→ **DATASET CONTENT**
(** Every request method of [Client] prepares headers, performs one
    [_request] with its own error hook, parses the body and copies the
    headers. *)
Lemma rest_call_shape (self : Client) (call : M (dict string * pyval)) :
  rest_call self call ->
  exists (prep : M (dict string)) (method url : string) (data : option string),
    method ∈ ["delete"; "get"; "post"]
    /\ (forall w, snd (prep w) = w)
    /\ call = (req_headers <- prep ;;
               resp <- _request Client_handle_error method url data
                         req_headers ;;
               body <- response_json resp ;;
               ret (dict_of_headers (headers resp), body)).
Proof.
  intros [path params a | path params a | path data a].
  - exists (if a then get_auth_headers self path "DELETE" (PDict []) SNone
            else ret HEADERS), "delete",
           (with_query (url self +:+ path) params), None.
    split; [set_solver|]. split; [|reflexivity].
    intros w. destruct a; [apply get_auth_headers_world | reflexivity].
  - exists (if a then get_auth_headers self path "GET" (PDict []) SNone
            else ret HEADERS), "get",
           (with_query (url self +:+ path) params), None.
    split; [set_solver|]. split; [|reflexivity].
    intros w. destruct a; [apply get_auth_headers_world | reflexivity].
  - exists (if a then get_auth_headers self path "POST" data SNone
            else ret HEADERS), "post", (url self +:+ path),
           (Some (if truthy data then json_dumps data else EmptyString)).
    split; [set_solver|]. split; [|reflexivity].
    intros w. destruct a; [apply get_auth_headers_world | reflexivity].
Qed.

(** Text with nothing appended. *)
Lemma append_empty (s : string) : s +:+ EmptyString = s.
Proof.
  induction s as [|c s IH]; [reflexivity|].
  change (String c (s +:+ EmptyString) = String c s). f_equal. exact IH.
Qed.

(** A list is not itself with one more element. *)
Lemma sent_grows {A} (l : list A) (x : A) : l <> l ++ [x].
Proof.
  intros H. apply (f_equal length) in H. rewrite length_app in H.
  simpl in H. lia.
Qed.

(** What a request method returns once it has sent the request [rq]:
    the response of the server to [rq] decides. *)
Lemma rest_call_reply (self : Client) (call : M (dict string * pyval))
    (w : world) (rq : request) :
  rest_call self call ->
  sent (snd (call w)) = sent w ++ [rq] ->
  let resp := server w rq in
  let parsed := match json resp with
                | Some body => Ok (dict_of_headers (headers resp), body)
                | None => Raise JSONError
                end in
  fst (call w) =
    if (400 <=? status resp)%Z
    then match fst (Client_handle_error resp w) with
         | Ok _ => parsed
         | Raise e => Raise e
         end
    else parsed.
Proof.
  intros Hcall Hsent resp parsed. subst resp parsed.
  destruct (rest_call_shape _ _ Hcall)
    as (prep & method & u & data & Hm & Hprep & ->).
  revert Hsent. unfold bind. specialize (Hprep w).
  destruct (prep w) as [[hdrs|e] w1]; simpl in Hprep; subst w1;
    [|intros Hsent; exfalso; exact (sent_grows _ _ Hsent)].
  rewrite (_request_run _ _ _ _ _ _ Hm).
  set (rq0 := {| rq_method := method; rq_url := u; rq_data := data;
                 rq_headers := hdrs |}).
  assert (Hrq : sent w ++ [rq0] = sent w ++ [rq] -> rq0 = rq).
  { intros H. apply app_inv_head in H. congruence. }
  destruct (400 <=? status (server w rq0))%Z eqn:Hst.
  - match goal with |- context [Client_handle_error (server w rq0) ?w'] =>
      destruct (Client_handle_error_raises (server w rq0) w') as [e He];
      destruct (Client_handle_error_raises (server w rq0) w) as [e' He'];
      rewrite He
    end.
    intros Hsent. simpl in Hsent. apply Hrq in Hsent. subst rq.
    rewrite Hst, He'. simpl.
    (* the hook's verdict does not depend on the world *)
    revert He He'. unfold Client_handle_error. run.
    destruct (json (server w rq0)) as [body|]; run; [|congruence].
    destruct body as [sc|l|d]; run; try congruence.
    destruct (dict_get "message" d) as [m|]; run; [|congruence].
    destruct m as [[]| |]; run; congruence.
  - run. destruct (json (server w rq0)) eqn:Hj; simpl; intros Hsent;
      apply Hrq in Hsent; subst rq; rewrite Hst, Hj; reflexivity.
Qed.

(** C2.  An authenticated POST whose secret decodes and whose signed
    text is ASCII transmits exactly one request.  Its body is
    [json.dumps(data)] (the empty text when [data] tests false), and the
    signature in its [CB-ACCESS-SIGN] header is the one of the clock
    reading followed by [POST], the path and that very body. *)
Theorem C2_post_signature_covers_sent_body (self : Client) (path : string)
    (data : pyval) (w : world) (hk : bytes) :
  auth self = true ->
  b64decode (secret self) = Some hk ->
  is_Some (encode_ascii
             (now w +:+ "POST" +:+ path +:+
              (if truthy data then json_dumps data else EmptyString))) ->
  exists (rq : request) (body : string) (msg : bytes),
    sent (snd (Client_post self path data true w)) = sent w ++ [rq]
    /\ rq_method rq = "post"
    /\ rq_data rq = Some body
    /\ body = (if truthy data then json_dumps data else EmptyString)
    /\ encode_ascii (now w +:+ "POST" +:+ path +:+ body) = Some msg
    /\ dict_get "CB-ACCESS-SIGN" (rq_headers rq)
       = Some (decode_ascii (b64encode (hmac_sha256 hk msg))).
Proof.
  intros Hauth Hkey [msg Hmsg].
  pose (hdrs := [ ("USER-AGENT", USER_AGENT);
                  ("Content-Type", "Application/JSON");
                  ("CB-ACCESS-SIGN", signature_text hk msg);
                  ("CB-ACCESS-TIMESTAMP", now w);
                  ("CB-ACCESS-KEY", key self);
                  ("CB-ACCESS-PASSPHRASE", passphrase self) ]).
  exists {| rq_method := "post"; rq_url := url self +:+ path;
            rq_data := Some (if truthy data then json_dumps data
                             else EmptyString);
            rq_headers := hdrs |},
         (if truthy data then json_dumps data else EmptyString), msg.
  split; [|repeat split; try reflexivity; exact Hmsg].
  unfold Client_post, BaseClient_post, get_auth_headers, auth_message.
  rewrite Hauth. simpl. unfold bind at 1 2. run.
  rewrite Hmsg. run. rewrite Hkey. simpl.
  rewrite _request_run by set_solver. simpl.
  destruct (400 <=? _)%Z.
  - match goal with |- context [Client_handle_error ?r ?w'] =>
      destruct (Client_handle_error_raises r w') as [e ->] end.
    reflexivity.
  - run. destruct (json _); reflexivity.
Qed.

(** C3 (amended).  When a request method of [Client], authenticated or
    not, has sent its request and the response to it has a status of
    400 or more and a JSON object body with a [message] field, the call
    raises.  When the field holds a string the exception is
    [APIRequestError]: its text is the message followed by a space and
    the status in square brackets, and it carries the response itself;
    when the field holds anything else (null, a number, a list, an
    object) the exception is TypeError. *)
Theorem C3_error_status_raises_api_error (self : Client)
    (call : M (dict string * pyval)) (w : world) (rq : request)
    (d : list (string * pyval)) (x : pyval) :
  rest_call self call ->
  sent (snd (call w)) = sent w ++ [rq] ->
  (400 <= status (server w rq))%Z ->
  json (server w rq) = Some (PDict d) ->
  dict_get "message" d = Some x ->
  fst (call w) =
    Raise match x with
          | PScalar (SStr m) =>
              APIRequestError
                (m +:+ " [" +:+ pretty (status (server w rq)) +:+ "]")
                (server w rq)
          | _ => TypeError
          end.
Proof.
  intros Hcall Hsent Hst Hj Hm.
  rewrite (rest_call_reply _ _ _ _ Hcall Hsent).
  apply Z.leb_le in Hst. rewrite Hst.
  unfold Client_handle_error. run. rewrite Hj. run. rewrite Hm.
  destruct x as [[]| |]; reflexivity.
Qed.

(** *** Response headers as a plain dict *)

Lemma dict_get_set {V} (k n : string) (v : V) (d : dict V) :
  dict_get n (dict_set k v d) =
    if String.eqb k n then Some v else dict_get n d.
Proof.
  induction d as [|[k' v'] d IH]; simpl.
  - reflexivity.
  - destruct (String.eqb k' k) eqn:Ek; simpl.
    + apply String.eqb_eq in Ek. subst k'.
      destruct (String.eqb k n); reflexivity.
    + destruct (String.eqb k' n) eqn:En.
      * apply String.eqb_eq in En. subst k'.
        rewrite String.eqb_sym, Ek. reflexivity.
      * exact IH.
Qed.

Lemma dict_of_headers_fold (hs l : list (string * string)) (d : dict string)
    (n : string) :
  dict_get n
    (fold_left
       (fun d kv =>
          match ci_getone (fst kv) hs with
          | Some v => dict_set (fst kv) v d
          | None => d
          end) l d) =
    if bool_decide (n ∈ l.*1)
    then match ci_getone n hs with
         | Some v => Some v
         | None => dict_get n d
         end
    else dict_get n d.
Proof.
  revert d. induction l as [|[k v] l IH]; intros d.
  - reflexivity.
  - rewrite fmap_cons. cbn [fold_left fst]. rewrite IH.
    rewrite (bool_decide_ext _ _ (elem_of_cons (l.*1) n k)).
    destruct (decide (n ∈ l.*1)) as [Hin|Hnin].
    + rewrite !bool_decide_eq_true_2 by tauto.
      destruct (ci_getone n hs) as [x|] eqn:En; [reflexivity|].
      destruct (ci_getone k hs) as [y|] eqn:Ek; [|reflexivity].
      rewrite dict_get_set. destruct (String.eqb k n) eqn:E; [|reflexivity].
      apply String.eqb_eq in E. congruence.
    + rewrite (bool_decide_eq_false_2 (n ∈ l.*1)) by exact Hnin.
      destruct (decide (k = n)) as [->|Hne].
      * rewrite bool_decide_eq_true_2 by tauto.
        destruct (ci_getone n hs) as [x|]; [|reflexivity].
        rewrite dict_get_set, String.eqb_refl. reflexivity.
      * rewrite bool_decide_eq_false_2 by (intros [?|?]; congruence).
        destruct (ci_getone k hs) as [y|]; [|reflexivity].
        rewrite dict_get_set.
        destruct (String.eqb k n) eqn:E; [|reflexivity].
        apply String.eqb_eq in E. contradiction.
Qed.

→ **ASSIGNED TASK**
Which lines in the data hold the string "Hprep"? Copy each of them.

→ **EXPECTED ANSWER**
    as (prep & method & u & data & Hm & Hprep & ->).
  revert Hsent. unfold bind. specialize (Hprep w).
  destruct (prep w) as [[hdrs|e] w1]; simpl in Hprep; subst w1;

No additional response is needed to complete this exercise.